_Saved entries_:
=== Begin Enclosure ===

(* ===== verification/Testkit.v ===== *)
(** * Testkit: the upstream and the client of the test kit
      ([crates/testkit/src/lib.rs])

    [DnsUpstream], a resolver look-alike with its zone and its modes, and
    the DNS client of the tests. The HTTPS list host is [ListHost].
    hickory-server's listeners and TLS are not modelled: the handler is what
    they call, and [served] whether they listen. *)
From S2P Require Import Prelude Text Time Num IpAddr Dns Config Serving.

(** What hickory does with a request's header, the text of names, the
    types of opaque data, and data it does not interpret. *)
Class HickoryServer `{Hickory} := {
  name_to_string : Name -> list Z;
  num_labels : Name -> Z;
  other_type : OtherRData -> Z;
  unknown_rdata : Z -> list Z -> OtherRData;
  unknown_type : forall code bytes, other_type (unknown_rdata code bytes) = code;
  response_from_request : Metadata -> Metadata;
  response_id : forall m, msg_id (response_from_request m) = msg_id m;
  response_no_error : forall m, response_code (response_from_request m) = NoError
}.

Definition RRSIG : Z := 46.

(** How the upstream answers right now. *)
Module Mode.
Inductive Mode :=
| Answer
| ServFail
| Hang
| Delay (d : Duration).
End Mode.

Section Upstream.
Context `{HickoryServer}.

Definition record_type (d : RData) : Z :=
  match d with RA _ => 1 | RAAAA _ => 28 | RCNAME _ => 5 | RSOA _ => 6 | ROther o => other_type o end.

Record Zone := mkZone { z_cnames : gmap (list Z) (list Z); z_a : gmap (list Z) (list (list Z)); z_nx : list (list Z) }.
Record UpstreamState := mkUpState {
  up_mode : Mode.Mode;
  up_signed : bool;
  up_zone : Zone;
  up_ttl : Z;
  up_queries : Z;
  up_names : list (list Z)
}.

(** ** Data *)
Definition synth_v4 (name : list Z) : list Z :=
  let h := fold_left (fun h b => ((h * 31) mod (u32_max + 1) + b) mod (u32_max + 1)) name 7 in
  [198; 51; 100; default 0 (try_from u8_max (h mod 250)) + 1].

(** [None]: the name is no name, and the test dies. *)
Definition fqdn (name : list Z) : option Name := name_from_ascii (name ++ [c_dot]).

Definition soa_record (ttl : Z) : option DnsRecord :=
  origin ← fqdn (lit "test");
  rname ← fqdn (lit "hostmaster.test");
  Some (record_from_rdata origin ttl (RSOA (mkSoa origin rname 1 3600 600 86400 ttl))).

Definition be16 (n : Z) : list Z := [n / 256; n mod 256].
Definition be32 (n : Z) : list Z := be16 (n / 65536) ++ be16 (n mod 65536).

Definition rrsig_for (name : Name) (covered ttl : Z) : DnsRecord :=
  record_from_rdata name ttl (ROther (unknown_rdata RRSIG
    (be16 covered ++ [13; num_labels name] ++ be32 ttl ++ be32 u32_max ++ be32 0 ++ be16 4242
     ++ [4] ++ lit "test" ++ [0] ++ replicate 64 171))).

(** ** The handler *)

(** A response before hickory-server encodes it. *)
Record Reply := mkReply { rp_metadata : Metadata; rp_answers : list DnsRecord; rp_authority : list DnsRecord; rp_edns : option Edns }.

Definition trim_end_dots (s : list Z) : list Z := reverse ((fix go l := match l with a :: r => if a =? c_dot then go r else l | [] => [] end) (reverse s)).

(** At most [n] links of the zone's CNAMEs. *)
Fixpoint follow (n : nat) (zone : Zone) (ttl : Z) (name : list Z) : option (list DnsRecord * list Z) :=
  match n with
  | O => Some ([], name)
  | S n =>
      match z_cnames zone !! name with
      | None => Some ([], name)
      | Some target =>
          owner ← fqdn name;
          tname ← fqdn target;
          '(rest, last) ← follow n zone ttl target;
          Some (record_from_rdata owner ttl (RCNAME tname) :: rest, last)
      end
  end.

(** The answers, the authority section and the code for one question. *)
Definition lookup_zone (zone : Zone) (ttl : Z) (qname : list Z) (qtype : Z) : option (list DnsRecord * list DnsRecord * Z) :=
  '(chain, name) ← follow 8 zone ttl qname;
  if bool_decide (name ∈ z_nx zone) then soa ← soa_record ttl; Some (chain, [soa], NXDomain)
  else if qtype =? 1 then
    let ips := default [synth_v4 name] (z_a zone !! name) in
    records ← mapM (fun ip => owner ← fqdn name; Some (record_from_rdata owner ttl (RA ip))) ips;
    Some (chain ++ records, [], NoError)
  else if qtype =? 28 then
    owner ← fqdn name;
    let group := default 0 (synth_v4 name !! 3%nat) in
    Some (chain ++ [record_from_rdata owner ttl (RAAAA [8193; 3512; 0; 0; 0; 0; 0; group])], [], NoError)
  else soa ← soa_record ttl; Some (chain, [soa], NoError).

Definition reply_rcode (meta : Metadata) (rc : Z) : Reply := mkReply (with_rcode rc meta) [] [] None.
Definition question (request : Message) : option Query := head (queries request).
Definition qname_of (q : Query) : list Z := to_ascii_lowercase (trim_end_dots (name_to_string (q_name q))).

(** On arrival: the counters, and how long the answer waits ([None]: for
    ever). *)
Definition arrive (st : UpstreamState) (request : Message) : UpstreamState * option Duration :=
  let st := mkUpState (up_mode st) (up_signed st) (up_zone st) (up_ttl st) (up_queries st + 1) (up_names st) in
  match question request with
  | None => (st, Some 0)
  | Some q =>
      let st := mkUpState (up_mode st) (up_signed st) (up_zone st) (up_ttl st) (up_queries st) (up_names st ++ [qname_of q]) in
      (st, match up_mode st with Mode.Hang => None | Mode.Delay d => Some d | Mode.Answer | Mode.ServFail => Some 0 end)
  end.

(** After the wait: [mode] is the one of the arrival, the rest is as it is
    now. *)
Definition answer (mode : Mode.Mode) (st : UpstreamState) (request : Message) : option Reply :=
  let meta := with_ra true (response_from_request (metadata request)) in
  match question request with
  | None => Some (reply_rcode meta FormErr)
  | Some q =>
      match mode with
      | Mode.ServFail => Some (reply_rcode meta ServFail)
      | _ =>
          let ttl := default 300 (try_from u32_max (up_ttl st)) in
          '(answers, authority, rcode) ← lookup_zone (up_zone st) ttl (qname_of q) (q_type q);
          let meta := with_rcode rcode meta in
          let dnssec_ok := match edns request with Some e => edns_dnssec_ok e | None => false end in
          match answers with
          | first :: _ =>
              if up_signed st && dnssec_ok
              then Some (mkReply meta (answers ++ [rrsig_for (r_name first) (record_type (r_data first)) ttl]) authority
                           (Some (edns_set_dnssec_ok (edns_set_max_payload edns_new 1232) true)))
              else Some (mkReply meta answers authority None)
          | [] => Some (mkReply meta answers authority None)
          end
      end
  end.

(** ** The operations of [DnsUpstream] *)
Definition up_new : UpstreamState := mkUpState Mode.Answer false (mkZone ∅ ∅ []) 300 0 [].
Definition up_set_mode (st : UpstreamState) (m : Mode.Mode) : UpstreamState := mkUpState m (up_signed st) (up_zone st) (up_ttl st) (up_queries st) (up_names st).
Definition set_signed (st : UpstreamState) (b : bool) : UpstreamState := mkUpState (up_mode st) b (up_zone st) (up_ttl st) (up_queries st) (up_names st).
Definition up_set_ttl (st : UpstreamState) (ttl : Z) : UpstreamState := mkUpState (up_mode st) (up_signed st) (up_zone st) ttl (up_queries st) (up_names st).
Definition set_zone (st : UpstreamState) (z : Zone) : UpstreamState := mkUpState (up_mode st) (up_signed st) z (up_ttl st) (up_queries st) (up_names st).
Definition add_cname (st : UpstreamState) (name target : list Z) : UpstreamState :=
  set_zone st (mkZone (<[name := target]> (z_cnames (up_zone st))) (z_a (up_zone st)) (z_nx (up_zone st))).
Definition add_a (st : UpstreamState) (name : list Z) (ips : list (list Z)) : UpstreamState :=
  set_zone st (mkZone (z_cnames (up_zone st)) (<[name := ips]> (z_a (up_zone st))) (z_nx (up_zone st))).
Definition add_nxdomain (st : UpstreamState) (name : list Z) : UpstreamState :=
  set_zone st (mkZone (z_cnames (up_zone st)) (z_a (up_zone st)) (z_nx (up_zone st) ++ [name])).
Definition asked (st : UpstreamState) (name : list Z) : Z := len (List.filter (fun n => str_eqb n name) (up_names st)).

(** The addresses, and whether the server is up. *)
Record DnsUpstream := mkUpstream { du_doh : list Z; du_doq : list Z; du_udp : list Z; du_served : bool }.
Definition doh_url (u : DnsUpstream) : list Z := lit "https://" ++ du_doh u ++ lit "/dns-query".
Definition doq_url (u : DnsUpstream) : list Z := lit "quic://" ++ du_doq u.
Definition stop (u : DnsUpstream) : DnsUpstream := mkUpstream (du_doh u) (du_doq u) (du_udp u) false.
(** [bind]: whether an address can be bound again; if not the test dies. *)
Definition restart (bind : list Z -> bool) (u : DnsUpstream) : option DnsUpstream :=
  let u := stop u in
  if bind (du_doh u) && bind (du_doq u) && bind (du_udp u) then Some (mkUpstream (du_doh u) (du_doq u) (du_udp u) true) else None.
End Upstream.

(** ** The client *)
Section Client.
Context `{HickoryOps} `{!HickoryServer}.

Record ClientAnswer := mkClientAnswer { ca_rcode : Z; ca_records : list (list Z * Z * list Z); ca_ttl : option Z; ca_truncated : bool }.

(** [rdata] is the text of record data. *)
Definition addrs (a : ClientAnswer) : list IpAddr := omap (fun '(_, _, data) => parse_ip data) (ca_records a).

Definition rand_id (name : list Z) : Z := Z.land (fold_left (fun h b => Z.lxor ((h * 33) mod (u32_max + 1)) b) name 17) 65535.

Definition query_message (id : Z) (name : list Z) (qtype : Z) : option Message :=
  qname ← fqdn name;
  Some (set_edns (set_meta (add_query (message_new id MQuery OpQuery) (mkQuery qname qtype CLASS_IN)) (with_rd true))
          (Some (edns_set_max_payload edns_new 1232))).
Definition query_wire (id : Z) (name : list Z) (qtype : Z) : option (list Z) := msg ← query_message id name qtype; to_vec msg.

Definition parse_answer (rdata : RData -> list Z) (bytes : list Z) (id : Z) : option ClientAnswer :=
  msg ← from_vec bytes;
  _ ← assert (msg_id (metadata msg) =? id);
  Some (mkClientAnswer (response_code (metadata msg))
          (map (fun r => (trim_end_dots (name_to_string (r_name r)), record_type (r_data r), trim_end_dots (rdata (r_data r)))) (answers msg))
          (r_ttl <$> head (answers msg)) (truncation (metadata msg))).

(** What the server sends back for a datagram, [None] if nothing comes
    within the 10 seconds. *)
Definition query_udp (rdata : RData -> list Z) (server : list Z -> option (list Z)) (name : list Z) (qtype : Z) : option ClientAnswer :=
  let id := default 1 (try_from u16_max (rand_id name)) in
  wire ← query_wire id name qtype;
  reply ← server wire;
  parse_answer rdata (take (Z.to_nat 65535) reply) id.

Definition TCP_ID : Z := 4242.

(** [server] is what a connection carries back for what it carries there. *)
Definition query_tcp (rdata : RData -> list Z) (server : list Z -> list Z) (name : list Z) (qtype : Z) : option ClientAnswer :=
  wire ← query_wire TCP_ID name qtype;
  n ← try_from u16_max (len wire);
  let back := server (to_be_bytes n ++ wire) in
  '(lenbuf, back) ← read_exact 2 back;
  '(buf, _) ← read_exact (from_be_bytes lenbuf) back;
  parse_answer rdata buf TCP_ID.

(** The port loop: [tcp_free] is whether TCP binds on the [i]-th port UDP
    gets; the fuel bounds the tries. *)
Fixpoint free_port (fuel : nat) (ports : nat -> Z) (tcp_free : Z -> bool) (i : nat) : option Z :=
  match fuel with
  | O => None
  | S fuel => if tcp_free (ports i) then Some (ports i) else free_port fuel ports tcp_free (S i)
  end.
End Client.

=== End Enclosure ===

Set down, exactly as they stand above, the lines starting with the line with "up_names : list (list Z)" and going on through the line with "Definition be32 (n", and no others.

  up_names : list (list Z)
}.

(** ** Data *)
Definition synth_v4 (name : list Z) : list Z :=
  let h := fold_left (fun h b => ((h * 31) mod (u32_max + 1) + b) mod (u32_max + 1)) name 7 in
  [198; 51; 100; default 0 (try_from u8_max (h mod 250)) + 1].

(** [None]: the name is no name, and the test dies. *)
Definition fqdn (name : list Z) : option Name := name_from_ascii (name ++ [c_dot]).

Definition soa_record (ttl : Z) : option DnsRecord :=
  origin ← fqdn (lit "test");
  rname ← fqdn (lit "hostmaster.test");
  Some (record_from_rdata origin ttl (RSOA (mkSoa origin rname 1 3600 600 86400 ttl))).

Definition be16 (n : Z) : list Z := [n / 256; n mod 256].
Definition be32 (n : Z) : list Z := be16 (n / 65536) ++ be16 (n mod 65536).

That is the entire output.